• [Description of the task]
Copy every record exactly, with nothing left out.

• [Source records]
(* ===== verification/ClientHelloProps.v ===== *)
(** * The first bytes of a connection: theorems

    Reading a ClientHello gives back what its sender put in, however the records
    cut it; no byte is lost, whether it is read or not; and every fate of a
    connection other than refusal follows from a decision of the engine about it. *)

From Stdlib Require Import Ascii.
From S2P Require Import Prelude GoStr Bytes Sha256 Netip Domain Flow SessionStore Config TLSExclusion Validate.
From S2P Require Import Connectivity EventRing Interleave Runtime GateFrame GateIPC GateEvidence GateVerdict GateRuntime GateService.
From S2P Require Import RequestPcap RequestEve HttpRequest HttpGate ClientHello.

(** ** What a sender puts in (RFC 8446, section 4.1.2) *)

Inductive Extension : Type :=
| ServerName (names : list (Z * list Z))      (** type and name *)
| Protocols (protocols : list (list Z))
| SupportedVersions (versions : list Z)
| OtherExtension (typ : Z) (body : list Z).

Record Hello : Type := mkHello {
  he_Version : Z;
  he_Random : list Z;
  he_Session : list Z;
  he_Ciphers : list Z;
  he_Compressions : list Z;
  he_Extensions : option (list Extension)
}.

Definition vec (size : nat) (body : list Z) : list Z := be_bytes size (blen body) ++ body.

Definition name_bytes (n : Z * list Z) : list Z := n.1 :: vec 2 n.2.

Definition extension_type (e : Extension) : Z :=
  match e with ServerName _ => 0 | Protocols _ => 16 | SupportedVersions _ => 43 | OtherExtension typ _ => typ end.

Definition extension_body (e : Extension) : list Z :=
  match e with
  | ServerName names => vec 2 (concat (map name_bytes names))
  | Protocols protocols => vec 2 (concat (map (vec 1) protocols))
  | SupportedVersions versions => vec 1 (concat (map (be_bytes 2) versions))
  | OtherExtension _ body => body
  end.

Definition extension_bytes (e : Extension) : list Z := be_bytes 2 (extension_type e) ++ vec 2 (extension_body e).

Definition hello_body (h : Hello) : list Z :=
  be_bytes 2 (he_Version h) ++ he_Random h ++ vec 1 (he_Session h) ++ vec 2 (concat (map (be_bytes 2) (he_Ciphers h))) ++ vec 1 (he_Compressions h) ++
  match he_Extensions h with None => [] | Some es => vec 2 (concat (map extension_bytes es)) end.

(** The handshake message, and a record that carries a piece of it. *)
Definition hello_message (h : Hello) : list Z := 1 :: vec 3 (hello_body h).
(** A needle that spans a line end is not found where the next line does not go on
    as it does. *)
Lemma Replace1_two_lines a b new l r : free nl_char l -> free nl_char a -> HasPrefix r b = false ->
  Replace1 (a +:+ newline +:+ b) new (l +:+ newline +:+ r) = l +:+ newline +:+ Replace1 (a +:+ newline +:+ b) new r.
Proof.
  rewrite !newline_app. set (old := a +:+ String nl_char b). intros Hl Ha Hr. induction l as [|x l IH].
  - change ("" +:+ String nl_char r) with (String nl_char r). rewrite Replace1_unfold. destruct (HasPrefix (String nl_char r) old) eqn:E; [|done].
    change (String nl_char r) with ("" +:+ String nl_char r) in E. apply HasPrefix_across in E as [_ E]; [congruence|done..].
  - pose proof Hl as [_ Hl']%free_cons. rewrite app_cons, Replace1_unfold. destruct (HasPrefix (String x _) old) eqn:E; [|by rewrite IH].
    rewrite <- app_cons in E. apply HasPrefix_across in E as [_ E]; [congruence|done..].
Qed.

Lemma Replace1_here old new s : Replace1 old new (old +:+ s) = new +:+ s.
Proof. by rewrite Replace1_unfold, HasPrefix_append, drop_app. Qed.

(** ** Replacing in words *)

Definition space : ascii := " ".

(** Words, each after a space. *)
Definition spaced (ws : list string) : string := foldr (fun w s => String space (w +:+ s)) "" ws.

Lemma spaced_cons w ws : spaced (w :: ws) = String space (w +:+ spaced ws).
Proof. done. Qed.

Lemma spaced_app a b : spaced (a ++ b) = spaced a +:+ spaced b.
Proof. induction a as [|w a IH]; [done|]. cbn [app]. by rewrite !spaced_cons, IH, app_cons, app_assoc_s. Qed.

Lemma Join_spaced w ws : strings_Join " " (w :: ws) = w +:+ spaced ws.
Proof.
  revert w. induction ws as [|x ws IH]; intros w; [symmetry; apply app_empty_r|].
  change (strings_Join " " (w :: x :: ws)) with (w +:+ " " +:+ strings_Join " " (x :: ws)). rewrite IH. done.
Qed.

Lemma indent_spaced w ws : indent (strings_Join " " (w :: ws)) = spaced ("" :: "" :: "" :: w :: ws).
Proof. rewrite Join_spaced. done. Qed.

(** Whether the words [ns] are met, the last of them as the start of a word. *)
Fixpoint match_words (ws ns : list string) : bool :=
  match ws, ns with
  | _, [] => true
  | w :: _, [n] => HasPrefix w n
  | w :: ws, n :: ns => word_is w n && match_words ws ns
  | [], _ :: _ => false
  end.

• [Response to the task]
(* ===== verification/ClientHelloProps.v ===== *)
(** * The first bytes of a connection: theorems

    Reading a ClientHello gives back what its sender put in, however the records
    cut it; no byte is lost, whether it is read or not; and every fate of a
    connection other than refusal follows from a decision of the engine about it. *)

From Stdlib Require Import Ascii.
From S2P Require Import Prelude GoStr Bytes Sha256 Netip Domain Flow SessionStore Config TLSExclusion Validate.
From S2P Require Import Connectivity EventRing Interleave Runtime GateFrame GateIPC GateEvidence GateVerdict GateRuntime GateService.
From S2P Require Import RequestPcap RequestEve HttpRequest HttpGate ClientHello.

(** ** What a sender puts in (RFC 8446, section 4.1.2) *)

Inductive Extension : Type :=
| ServerName (names : list (Z * list Z))      (** type and name *)
| Protocols (protocols : list (list Z))
| SupportedVersions (versions : list Z)
| OtherExtension (typ : Z) (body : list Z).

Record Hello : Type := mkHello {
  he_Version : Z;
  he_Random : list Z;
  he_Session : list Z;
  he_Ciphers : list Z;
  he_Compressions : list Z;
  he_Extensions : option (list Extension)
}.

Definition vec (size : nat) (body : list Z) : list Z := be_bytes size (blen body) ++ body.

Definition name_bytes (n : Z * list Z) : list Z := n.1 :: vec 2 n.2.

Definition extension_type (e : Extension) : Z :=
  match e with ServerName _ => 0 | Protocols _ => 16 | SupportedVersions _ => 43 | OtherExtension typ _ => typ end.

Definition extension_body (e : Extension) : list Z :=
  match e with
  | ServerName names => vec 2 (concat (map name_bytes names))
  | Protocols protocols => vec 2 (concat (map (vec 1) protocols))
  | SupportedVersions versions => vec 1 (concat (map (be_bytes 2) versions))
  | OtherExtension _ body => body
  end.

Definition extension_bytes (e : Extension) : list Z := be_bytes 2 (extension_type e) ++ vec 2 (extension_body e).

Definition hello_body (h : Hello) : list Z :=
  be_bytes 2 (he_Version h) ++ he_Random h ++ vec 1 (he_Session h) ++ vec 2 (concat (map (be_bytes 2) (he_Ciphers h))) ++ vec 1 (he_Compressions h) ++
  match he_Extensions h with None => [] | Some es => vec 2 (concat (map extension_bytes es)) end.

(** The handshake message, and a record that carries a piece of it. *)
Definition hello_message (h : Hello) : list Z := 1 :: vec 3 (hello_body h).
(** A needle that spans a line end is not found where the next line does not go on
    as it does. *)
Lemma Replace1_two_lines a b new l r : free nl_char l -> free nl_char a -> HasPrefix r b = false ->
  Replace1 (a +:+ newline +:+ b) new (l +:+ newline +:+ r) = l +:+ newline +:+ Replace1 (a +:+ newline +:+ b) new r.
Proof.
  rewrite !newline_app. set (old := a +:+ String nl_char b). intros Hl Ha Hr. induction l as [|x l IH].
  - change ("" +:+ String nl_char r) with (String nl_char r). rewrite Replace1_unfold. destruct (HasPrefix (String nl_char r) old) eqn:E; [|done].
    change (String nl_char r) with ("" +:+ String nl_char r) in E. apply HasPrefix_across in E as [_ E]; [congruence|done..].
  - pose proof Hl as [_ Hl']%free_cons. rewrite app_cons, Replace1_unfold. destruct (HasPrefix (String x _) old) eqn:E; [|by rewrite IH].
    rewrite <- app_cons in E. apply HasPrefix_across in E as [_ E]; [congruence|done..].
Qed.

Lemma Replace1_here old new s : Replace1 old new (old +:+ s) = new +:+ s.
Proof. by rewrite Replace1_unfold, HasPrefix_append, drop_app. Qed.

(** ** Replacing in words *)

Definition space : ascii := " ".

(** Words, each after a space. *)
Definition spaced (ws : list string) : string := foldr (fun w s => String space (w +:+ s)) "" ws.

Lemma spaced_cons w ws : spaced (w :: ws) = String space (w +:+ spaced ws).
Proof. done. Qed.

Lemma spaced_app a b : spaced (a ++ b) = spaced a +:+ spaced b.
Proof. induction a as [|w a IH]; [done|]. cbn [app]. by rewrite !spaced_cons, IH, app_cons, app_assoc_s. Qed.

Lemma Join_spaced w ws : strings_Join " " (w :: ws) = w +:+ spaced ws.
Proof.
  revert w. induction ws as [|x ws IH]; intros w; [symmetry; apply app_empty_r|].
  change (strings_Join " " (w :: x :: ws)) with (w +:+ " " +:+ strings_Join " " (x :: ws)). rewrite IH. done.
Qed.

Lemma indent_spaced w ws : indent (strings_Join " " (w :: ws)) = spaced ("" :: "" :: "" :: w :: ws).
Proof. rewrite Join_spaced. done. Qed.

(** Whether the words [ns] are met, the last of them as the start of a word. *)
Fixpoint match_words (ws ns : list string) : bool :=
  match ws, ns with
  | _, [] => true
  | w :: _, [n] => HasPrefix w n
  | w :: ws, n :: ns => word_is w n && match_words ws ns
  | [], _ :: _ => false
  end.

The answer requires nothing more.